Requirement: After reading the entries below, copy word for word the lines from the first through the line containing "t_run ok (mkThreads", and stop there.

• • •

(* ===== verification/Lifecycle.v ===== *)
(** * Lifecycle: from one run of the server to the next

    A server is stopped by SIGINT and started again ([SigIntHandler], src/main.cpp); or
    litekv-rewrite-dump compacts the file it leaves, and a server is started on the new one.
    The parts are proved in AofThreads, Recovery, RewriteFacts and Boot; here they are put
    together. *)

From S2P Require Import Prelude Buffer Protocol Core CoreSpec CoreFacts Server Persistence PersistenceFacts AofThreads Commands CommandsSpec CommandsFacts EngineFacts Recovery Config ConfigFacts Rewrite RewriteFacts Boot.
From stdpp Require Import list gmap fin_maps.

Local Open Scope Z_scope.

(** ** Ctrl-C

    [SigIntHandler]: the append-only file is deleted, if there is one, and the process exits.
    [history] is where the two threads are when the signal comes; [left_over] the file in the
    end. *)
Definition SigIntHandler (ok : threads -> event -> Prop) (history : option threads) (left_over : option (list ascii)) : Prop :=
  match history with
  | None => left_over = None
  | Some t => exists t1 ls t', t_step t TSigint t1 /\ t_run ok t1 ls t' /\ th_serving t' = DDone /\
      left_over = Some (sh_file (th_mem t'))
  end.

Lemma SigIntHandler_stops ok t left_over : SigIntHandler ok (Some t) (Some left_over) ->
  serving (th_serving t) = true /\ exists ls t',
    t_run ok (mkThreads (stop (th_mem t)) (th_worker t) (DJoin (serving_holds (th_serving t)))) ls t' /\
    th_serving t' = DDone /\ left_over = sh_file (th_mem t').
Proof. intros (t1 & ls & t' & Hst & Hrun & Hd & [= ->]). inversion Hst; subst. split; [done|]. by exists ls, t'. Qed.

(** C9. Ctrl-C and a restart. A server has served the data commands [cmds], under the conditions
    of a crash ([crash_recovery]: no [push_back] between the worker's writing of that vector and
    its clearing, [Switch] finds one cache empty, the commands are within their bounds and none
    pops an empty string). SIGINT comes while the worker waits, at any point of the serving
    thread; the destructor gets to its end and the file can be opened. A server that is started
    on what is left with the same configuration (append-only file on, cache size positive,
    memory threshold a number), whose buffer has room for the pieces of 64 KiB and which has no
    eviction to do in the replay, comes up with the store as it was after a first part [served]
    of the commands: what is missing of the log is the command that was being put away and those
    the last command had still to hand over. When SIGINT comes between two commands that is
    nothing, and the store is the one there was. The server goes on with the same guarantees. *)
Theorem ctrl_c_restart (fs : list ascii -> option (list ascii)) (argv : list (list ascii)) (envs : nat -> Env) (sv : Server)
    (c : Config) (e0 e : Engine) (todo : list CommandCache) (t : threads) (cmds : list command) (left_over : list ascii) :
  Config_new (fs (default (bs "../conf/litekv.conf") (argv !! 1%nat))) = Some c ->
  appendonly_enabled_ c = true -> 1 <= dump_cachesize_ c -> Engine_of_config c = Some e0 -> enough_memory envs e0 ->
  live (dump_cachesize_ c) (mkLogging e todo t) cmds -> th_worker t = BWait -> SigIntHandler opened_ok (Some t) (Some left_over) ->
  fs (dumpfile_ c) = Some left_over -> Z.of_nat (length left_over) <= INT64_MAX ->
  room [] (file_chunks (length left_over) left_over) (Buffer_new 64) cache_Clear ->
  exists served later e1, main fs argv envs sv = Some (c, e1, port_ c mod 2 ^ 16) /\ cmds = served ++ later /\
    kv_repr (container_ e1) (store_after served) /\
    logged_request <$> log_of (store_after served) later = in_flight (th_serving t) ++ todo /\
    live (dump_cachesize_ c) (mkLogging e1 [] (threads_init left_over (dump_cachesize_ c))) served /\
    (th_serving t = ORun -> todo = [] -> store_after served = store_after cmds).
Proof.
  intros Hc Hao Hsize He0 Hmem Hlive Hw Hsig Hfs Hlen Hroom.
  destruct (live_invariant _ _ cmds Hlive) as [_ Hok Hp (log & dropped & Hs & El & Hd)]. cbn [lg_engine lg_todo lg_threads] in *.
  apply SigIntHandler_stops in Hsig as (Ho & ls & t' & Hrun & Hdone & ->). rewrite (Hd Ho) in El.
  destruct t as [s w o]. cbn [th_worker th_mem th_serving] in *. subst w.
  pose proof (sigint_file [] log s o ls t' Hs Ho Hrun Hdone) as Ef. cbn [app] in Ef. rewrite Ef in *.
  destruct (started_recovers fs argv envs sv c e0 cmds log (in_flight o ++ todo) (print_all log) [] Hc Hao Hsize He0 Hmem Hok Hp El Hfs)
    as (served & later & e1 & Hm & Ec & Hr & Ht & Hsame); [by rewrite app_nil_r|exact Hlen|exact Hroom|].
  destruct (Ht eq_refl) as [Hl Elater]. exists served, later, e1. do 5 (split; [done|]). intros Eo Et. apply Hsame.
  rewrite Eo, Et in Elater. by apply fmap_nil_inv in Elater.
Qed.

(** [set k v] has been put away and the worker waits when the signal comes. *)
Definition put_away : list event := [TCall set_request; TServing; TServing; TPush set_request; TWorker; TWorker; TWorker].

Definition waiting_threads : threads := mkThreads (mkShared [] [set_request] [] true 16 false None) BWait ORun.

Lemma put_away_run : t_run orderly (threads_init [] 16) put_away waiting_threads.
Proof. walk ltac:(first [exact I | intros []]). Qed.

Lemma waiting_interrupted : SigIntHandler opened_ok (Some waiting_threads) (Some set_line).
Proof.
  eexists _, [TWorker; TWorker; TWorker; TWorker; TWrite true; TWorker; TWorker; TWorker; TClose true],
    (mkThreads (mkShared set_line [] [] true 16 true None) BExit DDone).
  split; [by constructor|]. split; [walk ltac:(first [exact I | reflexivity])|]. by split.
Qed.

Lemma ctrl_c_restart_witness : exists e1,
  main (directory set_line) [bs "LiteKV"; bs "kv.conf"] (λ _, quiet_env) no_server = Some (directory_config, e1, 9527) /\
  kv_repr (container_ e1) (store_after one_set).
Proof.
  destruct (one_set_run put_away waiting_threads put_away_run eq_refl eq_refl) as (e & Hl).
  destruct (ctrl_c_restart (directory set_line) [bs "LiteKV"; bs "kv.conf"] (λ _, quiet_env) no_server directory_config
    (Engine_new EVICTION_POLICY_RANDOM 1887436) e [] waiting_threads one_set set_line) as (served & later & e1 & Hm & _ & Hr & _ & _ & E);
    [by vm_compute|by vm_compute|by vm_compute|by vm_compute|intros i; by vm_compute|exact Hl|reflexivity|exact waiting_interrupted|by vm_compute|by vm_compute| |].
  - vm_compute. intuition congruence.
  - exists e1. split; [exact Hm|]. by rewrite <- (E eq_refl eq_refl).
Defined.

(** ** A file compacted between two runs *)

Section Tool.

Context (cache_order : gmap (list ascii) (list CommandCache) -> list (list ascii * list CommandCache)).
Context (hash_order : gmap (list ascii) (list ascii) -> list (list ascii * list ascii)).
Context (uset_order : gset (list ascii) -> list (list ascii)).

(** [main] of src/tools/litekv-rewrite-dump.cpp on the two files: the destination is opened for
    appending. The calls of [Append] it makes, in order, are those folded over the file; they are made
    while its worker runs, as in AofThreads. *)
Definition rewrite_dump (clock : list ascii -> nat -> Z * Z) (source destination : option (list ascii)) : option AppendableFile :=
  let file := AppendableFile_new (default [] destination) 4096 true in
  RemoveRedundancy cache_order hash_order uset_order clock ((λ content, file_chunks (length content) content) <$> source) file.

End Tool.

(** Commands are printed by their words. *)
Lemma print_counts rs : Forall counts rs -> print_all rs = file_of (argv <$> rs).
Proof.
  unfold file_of, print_all. induction 1 as [|c rs Hc Hrs IH]; [done|]. cbn [fmap list_fmap concat]. rewrite IH. f_equal.
  unfold ToProtocolString. cbn [argc argv request]. by rewrite Hc.
Qed.

(** C10. From one server to the next, through the compaction. A server has served the commands
    [cmds] under the conditions of a crash ([crash_recovery]) and its worker has written them
    all; the commands in the log are [plain] and what the store holds in the end is [storable]
    (see [RemoveRedundancy_preserves]). The tool compacts the file into a new one, at most one
    command a key, while its own worker takes its steps at any access, except that no
    [push_back] falls between its writing of that vector and its clearing; its destructor begins
    while the worker waits and gets to its end, the file being opened. A server whose
    configuration names the new file (append-only file on, cache size positive, memory threshold
    a number) is started, without an eviction in the replay. For both files the buffer has room
    for the pieces of 64 KiB ([small_file_room]). It comes up with [omap rewritten] of the old
    store: every key with its value, except that a text that is the decimal of an [int64_t] has
    become that integer and that the keys of empty containers are gone. *)
Theorem compacted_restart cache_order hash_order uset_order
    (Hcache : forall m, cache_order m ≡ₚ map_to_list m) (Hhash : forall m, hash_order m ≡ₚ map_to_list m)
    (Huset : forall s, uset_order s ≡ₚ elements s) (clock : list ascii -> nat -> Z * Z)
    (max : Z) (s : logging) (cmds : list command) :
  live max s cmds -> all_written s ->
  Forall plain (log_of ∅ cmds) -> (forall k a, store_after cmds !! k = Some a -> storable a) ->
  Z.of_nat (length (aof_bytes s)) <= INT64_MAX ->
  room [] (file_chunks (length (aof_bytes s)) (aof_bytes s)) (Buffer_new 64) cache_Clear ->
  exists rs, rewrite_dump cache_order hash_order uset_order clock (Some (aof_bytes s)) None =
      Some (foldl aof_Append (AppendableFile_new [] 4096 true) rs) /\
    forall ls ls' m t fs argv envs sv c e0,
      t_run_late (threads_init [] 4096) ls (mkThreads m BWait ORun) 0 -> pushed ls = rs ->
      t_run opened_ok (mkThreads (stop m) BWait (DJoin false)) ls' t -> th_serving t = DDone ->
      let new := sh_file (th_mem t) in
      Config_new (fs (default (bs "../conf/litekv.conf") (argv !! 1%nat))) = Some c ->
      appendonly_enabled_ c = true -> 1 <= dump_cachesize_ c -> Engine_of_config c = Some e0 -> enough_memory envs e0 ->
      fs (dumpfile_ c) = Some new -> Z.of_nat (length new) <= INT64_MAX ->
      room [] (file_chunks (length new) new) (Buffer_new 64) cache_Clear ->
      exists e1, main fs argv envs sv = Some (c, e1, port_ c mod 2 ^ 16) /\
        kv_repr (container_ e1) (omap rewritten (store_after cmds)).
Proof.
  intros Hlive Hall Hplain Hst Hsize Hroom. destruct (live_invariant _ s cmds Hlive) as [_ Hok Hpops _].
  destruct (live_file max s cmds Hlive) as (written & rest & Eold & El & Hrest). rewrite (Hrest Hall), app_nil_r in El. subst written.
  destruct (file_chunks_spec (length (aof_bytes s)) (aof_bytes s) (le_n _)) as [Echunks Hne].
  destruct (compaction cache_order hash_order uset_order Hcache Hhash Huset clock (AppendableFile_new [] 4096 true)
    (file_chunks (length (aof_bytes s)) (aof_bytes s)) cmds Hok Hpops Hplain Hst) as (rs & Ers & Hcounts & _ & Hreplay);
    [by rewrite Echunks|done|done|by rewrite Echunks|].
  exists rs. split; [exact Ers|].
  intros ls ls' m t fs argv envs sv c e0 Hrun Hls Hrun' Hd. cbv zeta. intros Hc Hao Hcs He0 Hmem Hfs Hlen Hroom'.
  destruct (only_late_pushes_lost_in_the_end [] 4096 ls ls' 0 m ORun t Hrun eq_refl Hrun' Hd) as (rs' & lost & Enew & Hperm & Hlost).
  assert (lost = []) as -> by (apply nil_length_inv; lia). rewrite app_nil_r, Hls in Hperm. cbn [app] in Enew.
  rewrite (print_counts rs') in Enew by (by rewrite Hperm).
  destruct (Engine_of_config_new c e0 He0) as (policy & limit & Ee0).
  set (new := sh_file (th_mem t)) in *. set (a0 := AppendableFile_new new (dump_cachesize_ c) true).
  destruct (file_chunks_spec (length new) new (le_n _)) as [Enc Hnne].
  destruct (Hreplay envs (with_data (container_ e0) (Some a0) e0) sv (Protocol.argv <$> rs')) as (e1 & j & Hrun1 & Hr1).
  { rewrite Ee0. apply KVContainer_new_repr. }
  { exact Hmem. }
  { by rewrite Hperm. }
  eexists. split; [eapply main_restores; [exact Hc|exact Hao|exact Hcs|exact He0|exact Hfs|]|].
  - fold a0. unfold RestoreFromAppendableFile.
    rewrite (CommonOperation_all (replay_command envs sv) (with_data (container_ e0) (Some a0) e0, O) (Protocol.argv <$> rs')).
    + rewrite Hrun1. reflexivity.
    + by rewrite Enc.
    + done.
    + exact Hroom'.
    + by rewrite <- Enew.
  - exact Hr1.
Qed.

(** ** Witness *)

Lemma put_away_late : t_run_late (threads_init [] 4096) put_away (mkThreads (mkShared [] [set_request] [] true 4096 false None) BWait ORun) 0.
Proof.
  repeat (eapply late_cons_0; [|econstructor; reflexivity|]; [reflexivity|]). apply l_nil.
Qed.

(** What was appended, as far as it can be seen. *)
Lemma foldl_append_length rs : forall f,
  (length (cur_caches_ (foldl aof_Append f rs)) + length (backup_caches_ (foldl aof_Append f rs)) =
   length (cur_caches_ f) + length (backup_caches_ f) + length rs)%nat.
Proof.
  induction rs as [|c rs IH]; intros f; cbn [foldl length]; [lia|]. rewrite IH. unfold aof_Append, Switch.
  destruct (_ >=? _); cbn [cur_caches_ backup_caches_]; rewrite length_app; cbn [length]; lia.
Qed.

Lemma append_one_read rs c : foldl aof_Append (AppendableFile_new [] 4096 true) rs = mkAof [] 4096 [c] [] true false -> rs = [c].
Proof.
  intros E. pose proof (foldl_append_length rs (AppendableFile_new [] 4096 true)) as Hl. rewrite E in Hl.
  destruct rs as [|c' [|? ?]]; [done| |cbn in Hl; lia]. by injection E as ->.
Qed.

(** The compacted file of [set k v] is the same file. *)
Lemma compacted_restart_witness : exists e1,
  main (directory set_line) [bs "LiteKV"; bs "kv.conf"] (λ _, quiet_env) no_server = Some (directory_config, e1, 9527) /\
  kv_repr (container_ e1) (omap rewritten (store_after one_set)).
Proof.
  destruct one_set_live as (e & Hl).
  destruct (compacted_restart map_to_list map_to_list elements ltac:(done) ltac:(done) ltac:(done) at_1000 16
    (mkLogging e [] written_threads) one_set Hl) as (rs & Ers & H); [split_and!; reflexivity| | |by vm_compute|vm_compute; intuition congruence|].
  - repeat constructor. refine (bool_decide_unpack _ _). by vm_compute.
  - intros k a H. assert (store_after one_set = {[ bs "k" := AStr (bs "v") ]}) as E by (by vm_compute). rewrite E in H.
    by apply lookup_singleton_Some in H as [_ <-].
  - assert (rewrite_dump map_to_list map_to_list elements at_1000 (Some set_line) None =
      Some (mkAof [] 4096 [set_request] [] true false)) as E by (by vm_compute).
    change (aof_bytes _) with set_line in Ers. rewrite E in Ers. injection Ers as Ers. symmetry in Ers. apply append_one_read in Ers. subst rs.
    eapply (H put_away [TWorker; TWorker; TWorker; TWorker; TWrite true; TWorker; TWorker; TWorker; TClose true]
      _ (mkThreads (mkShared set_line [] [] true 4096 true None) BExit DDone) (directory set_line) [bs "LiteKV"; bs "kv.conf"] (λ _, quiet_env) no_server
      directory_config (Engine_new EVICTION_POLICY_RANDOM 1887436) put_away_late eq_refl).
    + walk ltac:(first [exact I | reflexivity]).
    + done.
    + by vm_compute.
    + by vm_compute.
    + by vm_compute.
    + by vm_compute.
    + intros i. by vm_compute.
    + by vm_compute.
    + by vm_compute.
    + vm_compute. intuition congruence.
Defined.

• • •

Answer for the task:
(* ===== verification/Lifecycle.v ===== *)
(** * Lifecycle: from one run of the server to the next

    A server is stopped by SIGINT and started again ([SigIntHandler], src/main.cpp); or
    litekv-rewrite-dump compacts the file it leaves, and a server is started on the new one.
    The parts are proved in AofThreads, Recovery, RewriteFacts and Boot; here they are put
    together. *)

From S2P Require Import Prelude Buffer Protocol Core CoreSpec CoreFacts Server Persistence PersistenceFacts AofThreads Commands CommandsSpec CommandsFacts EngineFacts Recovery Config ConfigFacts Rewrite RewriteFacts Boot.
From stdpp Require Import list gmap fin_maps.

Local Open Scope Z_scope.

(** ** Ctrl-C

    [SigIntHandler]: the append-only file is deleted, if there is one, and the process exits.
    [history] is where the two threads are when the signal comes; [left_over] the file in the
    end. *)
Definition SigIntHandler (ok : threads -> event -> Prop) (history : option threads) (left_over : option (list ascii)) : Prop :=
  match history with
  | None => left_over = None
  | Some t => exists t1 ls t', t_step t TSigint t1 /\ t_run ok t1 ls t' /\ th_serving t' = DDone /\
      left_over = Some (sh_file (th_mem t'))
  end.

Lemma SigIntHandler_stops ok t left_over : SigIntHandler ok (Some t) (Some left_over) ->
  serving (th_serving t) = true /\ exists ls t',
    t_run ok (mkThreads (stop (th_mem t)) (th_worker t) (DJoin (serving_holds (th_serving t)))) ls t' /\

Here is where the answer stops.